Why snapshot to HDFS is 20 times slower than restore from HFS?


I am trying to snapshot and restore big index with repository-hdfs-5.4.2 plugin. I got 33.3 mb/s on snapshot and got 640 mb/s on restore. Is it normal that snapshot is about 20 times slower than restore?

Is there any way to speed up the snapshot operation or explain why it is so slow?

I've changed the setting for repository with : max_snapshot_bytes_per_sec = 500mb and max_restore_bytes_per_sec = 500mb , so it shouldn't be the limit.

ES Version : 5.4.2
We have 3 physical machines, 1 master node and 4 data node for each machine.
( 3 master nodes and 12 data nodes. )

(Hai Le) #2

It is my (basic) understanding that the write operations in HDFS requires the client to acknowledge when the replica copies of the data is written to HDFS (by default 3). Inversely when you read from HDFS, it's much more efficient as it's streaming from data from the nearest data node.

This has been my experience with HDFS in general as well as using Elastic's HDFS Repository plugin.

Here is a good overview of HDFS read/write operations: https://data-flair.training/blogs/hadoop-hdfs-data-read-and-write-operations/


@haifidelity Thanks for your help :slight_smile: .
Our HDFS repo does hold the default replica factor ( which is 3 as you said).
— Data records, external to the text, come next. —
(* ===== verification/SchedPlace.v ===== *)
(** * The scheduler: where a task goes, and which comes first

    The processor chosen for a task is online and allowed, and the least loaded of
    those that are not stalled; the realtime queue stays sorted by priority when a
    task is added, so the highest priority is picked first. *)

From Stdlib Require Import Sorted.
From stdpp Require Import functions.
From S2P Require Import Prelude Sched SchedSys SchedSpec.

Implicit Types (m : TaskManager) (ts : nat -> SchedTask) (w : SchedWorld).

(** ** Placement *)

Lemma online_fold_testbit w c l : forall mask, Z.testbit (fold_left (fun mask cpu => if cpu_is_online cpu w then Z.lor mask (Z.shiftl 1 (Z.of_nat cpu)) else mask) l mask) (Z.of_nat c)
  = Z.testbit mask (Z.of_nat c) || (existsb (fun x => (x =? c)%nat) l && cpu_is_online c w).
Proof.
  induction l as [|x l IH]; intros mask; cbn; [by rewrite orb_false_r|]. rewrite IH. destruct (Nat.eqb_spec x c) as [->|N]; cbn.
  - destruct (cpu_is_online c w); [|by rewrite andb_false_r]. rewrite Z.lor_spec, Z.shiftl_1_l, Z.pow2_bits_true by lia. by rewrite !orb_true_r.
  - destruct (cpu_is_online x w); [|done]. rewrite Z.lor_spec, Z.shiftl_1_l, Z.pow2_bits_false by lia. by rewrite orb_false_r.
Qed.

Section Placed.
Context (stalled locked : nat -> bool) (mask : Z) (w : SchedWorld).

Definition eligible (c : nat) : Prop := (c < MAX_CPU_NUM)%nat /\ cpu_is_online c w = true /\ cpu_bit mask c = true.
Abbreviation load c := (cpu_load locked c w).

Definition considered (preferred c : nat) : Prop := eligible c /\ (c = preferred \/ IDLE_CPUS w c = true \/ stalled c = false).

Lemma valid_cpu_lt c : (valid_cpu c < MAX_CPU_NUM)%nat.
Proof. unfold valid_cpu, MAX_CPU_NUM. case_if; lia. Qed.

Lemma better_spec preferred c best : eligible (fst best) -> snd best = load (fst best) -> (c < MAX_CPU_NUM)%nat ->
  let best' := better stalled locked (Z.of_nat preferred) mask c best w in
  eligible (fst best') /\ snd best' = load (fst best') /\ snd best' <= snd best /\ (considered preferred c -> snd best' <= load c).
Proof.
  destruct best as [sel l]. intros He Hl Hc. unfold better. destruct (cpu_is_online c w) eqn:O; cbn [negb orb].
  2:{ cbn. repeat split; try done; try apply He; try lia. intros ((_ & ? & _) & _). congruence. }
  destruct (cpu_bit mask c) eqn:B; cbn [negb orb]. 2:{ cbn. repeat split; try done; try apply He; try lia. intros ((_ & _ & ?) & _). congruence. }
  destruct (negb _ && negb _ && stalled c) eqn:S.
  - apply andb_true_iff in S as [[S1 S2]%andb_true_iff S3]. apply negb_true_iff in S1, S2. apply Z.eqb_neq in S1. cbn. repeat split; try done; try apply He; try lia.
    intros (_ & [?|[?|?]]); [lia|congruence|congruence].
  - cbn. destruct (Z.ltb_spec (load c) l); cbn in *; (repeat split; try done; try apply He; lia).
Qed.

Lemma offset_onto preferred c : (preferred < MAX_CPU_NUM)%nat -> (c < MAX_CPU_NUM)%nat -> exists o, o ∈ seq 0 MAX_CPU_NUM /\ ((preferred + o) mod MAX_CPU_NUM)%nat = c.
Proof.
  intros Hp Hc. exists (if (preferred <=? c)%nat then c - preferred else c + MAX_CPU_NUM - preferred)%nat. unfold MAX_CPU_NUM in *. rewrite elem_of_seq.
  destruct (Nat.leb_spec preferred c); (split; [lia|]).
  - replace (preferred + (c - preferred))%nat with c by lia. by apply Nat.mod_small.
  - replace (preferred + (c + 8 - preferred))%nat with (c + 1 * 8)%nat by lia. rewrite Nat.Div0.mod_add. by apply Nat.mod_small.
Qed.

Lemma better_fold preferred l : forall best, eligible (fst best) -> snd best = load (fst best) ->
  let best' := fold_left (fun best o => better stalled locked (Z.of_nat preferred) mask ((preferred + o) mod MAX_CPU_NUM) best w) l best in
  eligible (fst best') /\ snd best' = load (fst best') /\ snd best' <= snd best /\ forall o, o ∈ l -> considered preferred ((preferred + o) mod MAX_CPU_NUM)%nat -> snd best' <= load ((preferred + o) mod MAX_CPU_NUM)%nat.
Proof.
  induction l as [|x l IH]; intros best He Hl; cbn [fold_left].
  { split; [done|]. split; [done|]. split; [lia|]. intros o ?%not_elem_of_nil. done. }
  destruct (better_spec preferred ((preferred + x) mod MAX_CPU_NUM)%nat best He Hl) as (He1 & Hl1 & Hle & Hx); [apply Nat.mod_upper_bound; done|].
  destruct (IH _ He1 Hl1) as (He2 & Hl2 & Hle2 & Ho). split; [done|]. split; [done|]. split; [lia|].
  intros o [->|H]%elem_of_cons C; [specialize (Hx C); lia|by apply Ho].
Qed.

Lemma allowed_online c : (c < MAX_CPU_NUM)%nat -> cpu_bit (Z.land mask (online_cpu_mask w)) c = cpu_bit mask c && cpu_is_online c w.
Proof.
  intros Hc. unfold cpu_bit, online_cpu_mask. rewrite Z.land_spec, online_fold_testbit, Z.bits_0. cbn [orb].
  assert (existsb (fun x => (x =? c)%nat) (seq 0 MAX_CPU_NUM) = true) as -> by (apply existsb_exists; exists c; rewrite Nat.eqb_refl, in_seq; split; [lia|done]). done.
Qed.

Lemma first_eligible preferred c0 : eligible c0 -> (preferred < MAX_CPU_NUM)%nat ->
  eligible (if cpu_is_online preferred w && cpu_bit mask preferred then preferred else default preferred (List.find (cpu_bit (Z.land mask (online_cpu_mask w))) (seq 0 MAX_CPU_NUM))).
Proof.
  intros (H0 & H1 & H2) Hp. destruct (_ && _) eqn:O; [apply andb_true_iff in O; by split|].
  destruct (List.find _ _) as [c|] eqn:F; cbn.
  - apply find_some in F as [[_ Hc]%in_seq F]. rewrite allowed_online in F by done. by apply andb_true_iff in F as [? ?].
  - assert (In c0 (seq 0 MAX_CPU_NUM)) as Hi by (apply in_seq; lia). pose proof (find_none _ _ F c0 Hi) as N. rewrite allowed_online, H1, H2 in N by done. done.
Qed.

Lemma select_enqueue_spec preferred c0 : eligible c0 ->
  eligible (select_enqueue_cpu stalled locked preferred mask w) /\
  forall c, considered (valid_cpu preferred) c -> load (select_enqueue_cpu stalled locked preferred mask w) <= load c.
Proof.
  intros H0. unfold select_enqueue_cpu. pose proof (valid_cpu_lt preferred) as Hv. pose proof (first_eligible _ _ H0 Hv) as Hf. set (first := if _ && _ then _ else _) in *.
  destruct (better_fold (valid_cpu preferred) (seq 0 MAX_CPU_NUM) (first, load first) Hf eq_refl) as (He & Hl & _ & Ho). split; [done|].
  intros c Hc. destruct (offset_onto (valid_cpu preferred) c Hv (proj1 (proj1 Hc))) as (o & Hi & E). rewrite <- Hl. specialize (Ho o Hi). rewrite E in Ho. by apply Ho.
Qed.

Lemma select_wakeup_eligible current preferred c0 : eligible c0 -> eligible (select_wakeup_cpu stalled locked current preferred mask w).
Proof.
  intros H0. unfold select_wakeup_cpu. destruct (negb _ || negb _) eqn:O; [by eapply select_enqueue_spec|].
  apply orb_false_iff in O as [O1%negb_false_iff O2%negb_false_iff]. repeat case_if; try (by eapply select_enqueue_spec). split; [apply valid_cpu_lt|done].
Qed.
End Placed.

(** ** Realtime tasks *)

Section Realtime.
Context (ts : nat -> SchedTask).
Abbreviation prio t := (effective_sched_priority (ts t)).

Definition by_priority (q : list nat) : Prop := StronglySorted (fun a b => prio b <= prio a) q.

Lemma sorted_insert a b t : by_priority (a ++ b) -> Forall (fun y => prio t <= prio y) a -> Forall (fun y => prio y <= prio t) b -> by_priority (a ++ t :: b).
Proof.
  unfold by_priority. induction a as [|x a IH]; cbn; intros S Ha Hb; [by constructor|]. inversion S as [|? ? S' F]; subst. inversion Ha; subst.
  constructor; [by apply IH|]. apply Forall_app in F as [F1 F2]. apply Forall_app. split; [done|]. by constructor.
Qed.

Lemma sorted_tail a b : by_priority (a ++ b) -> by_priority b.
Proof. unfold by_priority. induction a as [|x a IH]; cbn; [done|]. intros S. inversion S; subst. auto. Qed.

Lemma sorted_all_le x b : by_priority (x :: b) -> Forall (fun y => prio y <= prio x) (x :: b).
Proof. intros S. inversion S; subst. by constructor; [lia|]. Qed.

(** A realtime task goes before the first of lower priority, or, at the front, of no higher priority. *)
Lemma insert_sorted (front : bool) t q : by_priority q ->
  let before (u : nat) := if front then prio u <=? prio t else prio u <? prio t in
  let i := default (length q) (position before q) in by_priority (take i q ++ t :: drop i q).
Proof.
  intros S before i. subst i. pose proof (position_spec before q) as P. destruct (position before q) as [i|]; simpl default.
  - destruct P as (a & x & b & -> & <- & Hx & Ha). rewrite take_app_length, drop_app_length. apply sorted_insert; [done| |].
    + eapply Forall_impl; [exact Ha|]. unfold before. intros y. cbn. destruct front; lia.
    + eapply Forall_impl; [apply sorted_all_le; by eapply sorted_tail|]. unfold before in Hx. intros y. cbn. destruct front; lia.
  - rewrite take_ge, drop_ge by done. apply sorted_insert; [by rewrite app_nil_r| |done].
    eapply Forall_impl; [exact P|]. unfold before. intros y. cbn. destruct front; lia.
Qed.

(** In a sorted queue the first allowed task has the highest priority of the allowed ones. *)
Lemma first_is_highest (f : nat -> bool) q t : by_priority q -> List.find f q = Some t -> forall u, u ∈ q -> f u = true -> prio u <= prio t.
Proof.
  unfold by_priority. induction q as [|x q IH]; cbn; [done|]. intros S. inversion S as [|? ? S' F]; subst. destruct (f x) eqn:E.
  - intros [= <-] u [->|H]%elem_of_cons _; [lia|]. rewrite Forall_forall in F. by apply F.
  - intros Hf u [->|H]%elem_of_cons Hu; [congruence|]. by apply IH.
Qed.
End Realtime.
Even thought, the write speed should at least about one third of the read speed, about 640mb/s :heavy_division_sign: 3 =„Äč which is nearly 210Mb/s.
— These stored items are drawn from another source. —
(* ===== verification/Vm.v ===== *)
(** * Virtual memory: areas, page tables and the searches over them

    The data of a user address space ([os/src/mm/vm_area.rs], [os/src/mm/vm_set.rs],
    [polyhal/src/pagetable]) and the operations every system call and every fault
    shares: the binary searches over the sorted vector of areas, the insertion of
    an area, the moves of an area's bounds and the flags a page-table entry gets.

    A reference to a frame ([Arc<FrameTracker>]) is the number of the frame, since a
    tracker is the only owner of its number; [None] of an operation is a panic of
    the code ([expect], [assert!], an index out of range). *)

From stdpp Require Import gmap.
From S2P Require Import Prelude SysErr FrameAlloc.

(** ** Addresses *)

(** [USER_MEMORY_SPACE], inclusive bounds. *)
Definition USER_FIRST : Z := 0.
Definition USER_LAST : Z := 0x3fffffffff.
Definition MMAP_BASE : Z := 0x40000000.

Definition floor (va : Z) : Z := va / PAGE_SIZE.
Definition ceil (va : Z) : Z := if va =? 0 then 0 else (va - 1 + PAGE_SIZE) / PAGE_SIZE.
(** [x & (PAGE_SIZE - 1)] and [x & !(PAGE_SIZE - 1)]. *)
Definition page_offset (x : Z) : Z := Z.land x (PAGE_SIZE - 1).
Definition page_mask (x : Z) : Z := Z.land x (Z.lnot (PAGE_SIZE - 1)).

(** [usize::checked_sub]. *)
Definition checked_sub (a b : Z) : option Z := if b <=? a then Some (a - b) else None.

(** ** Permissions and page-table entries *)

(** The bits of [MapPermission], [MappingFlags] and [PTEFlags] that user mappings
    use; [A] and [D] of an entry follow [R] and [W], and an entry that is in the
    page table is valid. *)
Record Access := mkAcc { acc_r : bool; acc_w : bool; acc_x : bool; acc_u : bool }.

#[export] Instance Access_eq_dec : EqDecision Access.
Proof. solve_decision. Defined.

(** [MapPermission::from_prot]. *)
Definition from_prot (prot : Z) : Access :=
  let w := negb (Z.land prot 2 =? 0) in
  mkAcc (negb (Z.land prot 1 =? 0) || w) w (negb (Z.land prot 4 =? 0)) true.

(** [MappingFlags::from(MapPermission)]. *)
Definition mapping_flags (p : Access) : Access := mkAcc (acc_r p || acc_w p) (acc_w p) (acc_x p) (acc_u p).
(** [PTEFlags::from(MappingFlags)]. *)
Definition pte_flags (f : Access) : Access := mkAcc (acc_r f || acc_w f) (acc_w f) (acc_x f) (acc_u f).
(** What both fault paths do before they map a page: [X] without [R] gets [R]. *)
Definition exec_readable (f : Access) : Access := mkAcc (acc_r f || acc_x f) (acc_w f) (acc_x f) (acc_u f).

Definition cow_mapping_flags (p : Access) : Access :=
  let f := mapping_flags p in mkAcc true false (acc_x f) (acc_u f).

Record PTE := mkPTE { pte_ppn : Z; pte_acc : Access }.
Abbreviation PageTable := (gmap Z PTE).

(** A valid entry without [R], [W] and [X] counts as a pointer to a table. *)
Definition is_table (e : PTE) : bool := negb (acc_r (pte_acc e) || acc_w (pte_acc e) || acc_x (pte_acc e)).
Definition translate (pt : PageTable) (vpn : Z) : option PTE :=
  match pt !! vpn with Some e => if is_table e then None else Some e | None => None end.
Definition map_page (pt : PageTable) (vpn ppn : Z) (f : Access) : PageTable := <[vpn := mkPTE ppn (pte_flags f)]> pt.
(** [unmap_page] asserts that the entry is valid. *)
Definition unmap_page (pt : PageTable) (vpn : Z) : option PageTable :=
  match pt !! vpn with Some _ => Some (delete vpn pt) | None => None end.
(** [*pte = PTE::new(pte.ppn(), flags)], on a valid entry. *)
Definition set_pte_flags (pt : PageTable) (vpn : Z) (f : Access) : PageTable := alter (fun e => mkPTE (pte_ppn e) f) vpn pt.

(** ** Areas *)

Inductive UserMapAreaType := Elf | Stack | Heap | TrapContext | RtSigreturnTrampoline | Mmap | Shm.
Inductive MmapType := MapShared | MapPrivate.
Inductive MapType := Identical | Framed.
Inductive AccessType := Read | Write | Execute.

#[export] Instance UserMapAreaType_eq_dec : EqDecision UserMapAreaType.
Proof. solve_decision. Defined.
#[export] Instance MmapType_eq_dec : EqDecision MmapType.
Proof. solve_decision. Defined.
#[export] Instance MapType_eq_dec : EqDecision MapType.
Proof. solve_decision. Defined.
#[export] Instance AccessType_eq_dec : EqDecision AccessType.
Proof. solve_decision. Defined.

(** [map_file], [mapping_path] and [shared_anonymous] are the identities of the
    shared objects ([Arc::ptr_eq]). *)
Record UserMapArea := mkArea {
  va_start : Z;
  va_end : Z;
  data_frames : gmap Z Z;
  map_type : MapType;
  map_perm : Access;
  area_type : UserMapAreaType;
  cow_flag : bool;
  lazy_flag : bool;
  growdown_flag : bool;
  map_file : option Z;
  mapping_path : option Z;
  file_offset : Z;
  file_zero_start : option Z;
  mmap_flags : MmapType;
  shmid : option Z;
  shared_anonymous : option Z;
  shared_anonymous_offset : Z }.

Implicit Types a b : UserMapArea.

Definition set_start (x : Z) a := mkArea x (va_end a) (data_frames a) (map_type a) (map_perm a) (area_type a) (cow_flag a) (lazy_flag a) (growdown_flag a) (map_file a) (mapping_path a) (file_offset a) (file_zero_start a) (mmap_flags a) (shmid a) (shared_anonymous a) (shared_anonymous_offset a).
Definition set_end (x : Z) a := mkArea (va_start a) x (data_frames a) (map_type a) (map_perm a) (area_type a) (cow_flag a) (lazy_flag a) (growdown_flag a) (map_file a) (mapping_path a) (file_offset a) (file_zero_start a) (mmap_flags a) (shmid a) (shared_anonymous a) (shared_anonymous_offset a).
Definition set_frames (x : gmap Z Z) a := mkArea (va_start a) (va_end a) x (map_type a) (map_perm a) (area_type a) (cow_flag a) (lazy_flag a) (growdown_flag a) (map_file a) (mapping_path a) (file_offset a) (file_zero_start a) (mmap_flags a) (shmid a) (shared_anonymous a) (shared_anonymous_offset a).
Definition set_perm (x : Access) a := mkArea (va_start a) (va_end a) (data_frames a) (map_type a) x (area_type a) (cow_flag a) (lazy_flag a) (growdown_flag a) (map_file a) (mapping_path a) (file_offset a) (file_zero_start a) (mmap_flags a) (shmid a) (shared_anonymous a) (shared_anonymous_offset a).
Definition set_cow (x : bool) a := mkArea (va_start a) (va_end a) (data_frames a) (map_type a) (map_perm a) (area_type a) x (lazy_flag a) (growdown_flag a) (map_file a) (mapping_path a) (file_offset a) (file_zero_start a) (mmap_flags a) (shmid a) (shared_anonymous a) (shared_anonymous_offset a).
Definition set_lazy (x : bool) a := mkArea (va_start a) (va_end a) (data_frames a) (map_type a) (map_perm a) (area_type a) (cow_flag a) x (growdown_flag a) (map_file a) (mapping_path a) (file_offset a) (file_zero_start a) (mmap_flags a) (shmid a) (shared_anonymous a) (shared_anonymous_offset a).
Definition set_growdown (x : bool) a := mkArea (va_start a) (va_end a) (data_frames a) (map_type a) (map_perm a) (area_type a) (cow_flag a) (lazy_flag a) x (map_file a) (mapping_path a) (file_offset a) (file_zero_start a) (mmap_flags a) (shmid a) (shared_anonymous a) (shared_anonymous_offset a).
Definition set_file (f p : option Z) (off : Z) a := mkArea (va_start a) (va_end a) (data_frames a) (map_type a) (map_perm a) (area_type a) (cow_flag a) (lazy_flag a) (growdown_flag a) f p off (file_zero_start a) (mmap_flags a) (shmid a) (shared_anonymous a) (shared_anonymous_offset a).
Definition set_flags (x : MmapType) a := mkArea (va_start a) (va_end a) (data_frames a) (map_type a) (map_perm a) (area_type a) (cow_flag a) (lazy_flag a) (growdown_flag a) (map_file a) (mapping_path a) (file_offset a) (file_zero_start a) x (shmid a) (shared_anonymous a) (shared_anonymous_offset a).
Definition set_shared (x : option Z) (off : Z) a := mkArea (va_start a) (va_end a) (data_frames a) (map_type a) (map_perm a) (area_type a) (cow_flag a) (lazy_flag a) (growdown_flag a) (map_file a) (mapping_path a) (file_offset a) (file_zero_start a) (mmap_flags a) (shmid a) x off.

Definition start_vpn a : Z := floor (va_start a).
Definition end_vpn a : Z := ceil (va_end a).

(** [UserMapArea::new]. *)
Definition new_area (s e : Z) (perm : Access) (t : UserMapAreaType) (is_lazy : bool) : UserMapArea :=
  mkArea s e ∅ Framed perm t false is_lazy false None None 0 None MapPrivate None None 0.

(** [metadata_from_another]: everything but the resident frames. *)
Definition metadata_from_another a : UserMapArea := set_frames ∅ a.

(** [MAP_SHARED] mappings and SysV segments; the other areas are private. *)
Definition shared_area a : bool :=
  bool_decide (area_type a = Shm) || (bool_decide (area_type a = Mmap) && bool_decide (mmap_flags a = MapShared)).

Definition tracks_shared_file_dirty a : bool :=
  bool_decide (area_type a = Mmap) && bool_decide (mmap_flags a = MapShared) && bool_decide (is_Some (map_file a)) && acc_w (map_perm a).

Definition initial_mapping_flags a : Access :=
  let f := mapping_flags (map_perm a) in
  if tracks_shared_file_dirty a then mkAcc (acc_r f) false (acc_x f) (acc_u f) else f.

Definition trim_start (new_start : Z) a : option UserMapArea :=
  delta_bytes ← checked_sub new_start (va_start a);
  off ← match map_file a with Some _ => checked_add (file_offset a) delta_bytes | None => Some (file_offset a) end;
  soff ← match shared_anonymous a with
         | Some _ => checked_add (shared_anonymous_offset a) (saturating_sub (floor new_start) (floor (va_start a)))
         | None => Some (shared_anonymous_offset a)
         end;
  Some (set_start new_start (set_shared (shared_anonymous a) soff (set_file (map_file a) (mapping_path a) off a))).

(** [data_frames.retain(|vpn, _| lo <= vpn && vpn < hi)]. *)
Definition retain (lo hi : Z) (m : gmap Z Z) : gmap Z Z := filter (fun kv : Z * Z => lo <= kv.1 < hi) m.
Definition keep_in_range a : UserMapArea := set_frames (retain (start_vpn a) (end_vpn a) (data_frames a)) a.

(** ** Address spaces *)

Record UserVMSet := mkVM { page_table : PageTable; areas : list UserMapArea }.

Implicit Types vs : UserVMSet.
Implicit Types l : list UserMapArea.

(** The loop the searches share: the first index of [left .. right) whose area
    fails [before].  Each turn halves the interval, so [right - left] turns are enough. *)
Fixpoint lower_bound (fuel : nat) (before : UserMapArea -> bool) l (left right : nat) : nat :=
  match fuel with
  | O => left
  | S fuel =>
      if (left <? right)%nat then
        let mid := ((left + right) / 2)%nat in
        match l !! mid with
        | Some a => if before a then lower_bound fuel before l (mid + 1) right else lower_bound fuel before l left mid
        | None => left
        end
      else left
  end.

Definition find_area_index l (va : Z) : option nat :=
  let vpn := floor va in
  let left := lower_bound (length l) (fun a => start_vpn a <=? vpn) l 0 (length l) in
  match left with
  | O => None
  | S idx => match l !! idx with Some a => if vpn <? end_vpn a then Some idx else None | None => None end
  end.

Definition find_area l (va : Z) : option UserMapArea := idx ← find_area_index l va; l !! idx.

Definition first_area_ending_after l (vpn : Z) : nat :=
  lower_bound (length l) (fun a => end_vpn a <=? vpn) l 0 (length l).

Fixpoint start_vpn_search (fuel : nat) l (target : Z) (left right : nat) : option nat :=
  match fuel with
  | O => None
  | S fuel =>
      if (left <? right)%nat then
        let mid := ((left + right) / 2)%nat in
        a ← l !! mid;
        if start_vpn a <? target then start_vpn_search fuel l target (mid + 1) right
        else if target <? start_vpn a then start_vpn_search fuel l target left mid
        else Some mid
      else None
  end.
Definition find_area_start_vpn_index l (target : Z) : option nat := start_vpn_search (length l) l target 0 (length l).

Definition area_insert_index l (start_va : Z) : nat :=
  lower_bound (length l) (fun a => start_vpn a <=? floor start_va) l 0 (length l).

(** [assert_user_area_range]. *)
Definition user_area_range a : bool :=
  (va_start a <? va_end a) && (USER_FIRST <=? va_start a) && (va_end a - 1 <=? USER_LAST).

(** [Vec::insert]. *)
Definition vec_insert {A} (idx : nat) (x : A) (l : list A) : list A := take idx l ++ x :: drop idx l.

Definition insert_area_sorted a l : option (list UserMapArea) :=
  if user_area_range a then Some (vec_insert (area_insert_index l (va_start a)) a l) else None.

Definition page_align_up (addr : Z) : option Z := option_map page_mask (checked_add addr (PAGE_SIZE - 1)).

(** [find_free_area]: the loop over the areas. *)
Fixpoint free_scan (len user_end : Z) l (current : Z) : option Z :=
  match l with
  | [] =>
      current_end ← checked_add current len;
      if current_end <=? user_end then Some current else None
  | a :: l =>
      if end_vpn a * PAGE_SIZE <=? current then free_scan len user_end l current
      else
        current_end ← checked_add current len;
        if current_end <=? start_vpn a * PAGE_SIZE then (if current_end <=? user_end then Some current else None)
        else
          current ← page_align_up (end_vpn a * PAGE_SIZE);
          if user_end <=? current then None else free_scan len user_end l current
  end.

Definition find_free_area l (start len : Z) : option Z :=
  len ← page_align_up len;
  current ← (if start =? 0 then Some MMAP_BASE else page_align_up start);
  free_scan len (USER_LAST + 1) l current.

(** ** Argument checks of the memory system calls *)

Definition page_align_len (len : Z) : SysResult Z :=
  match page_align_up len with
  | Some x => if x =? 0 then Err EINVAL else Ok x
  | None => Err EINVAL
  end.

Definition valid_user_range (s e : Z) : bool := (USER_FIRST <=? s) && (s <? e) && (1 <=? e) && (e - 1 <=? USER_LAST).

Definition vm_range_is_free l (s e : Z) : bool := forallb (fun a => (e <=? va_start a) || (va_end a <=? s)) l.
Could you share your write speed and read speed when using Elastics's HDFS Repository plugin to snapshot and restore index.

(Hai Le) #4

I don't think it's a simple as dividing the throughput by the number of replicas. There's the HDFS overhead, the overhead of each node/shard writing to the replica set, etc. Our snapshots don't occur doing normal operating hours so I'd have to monitor that to get you any data.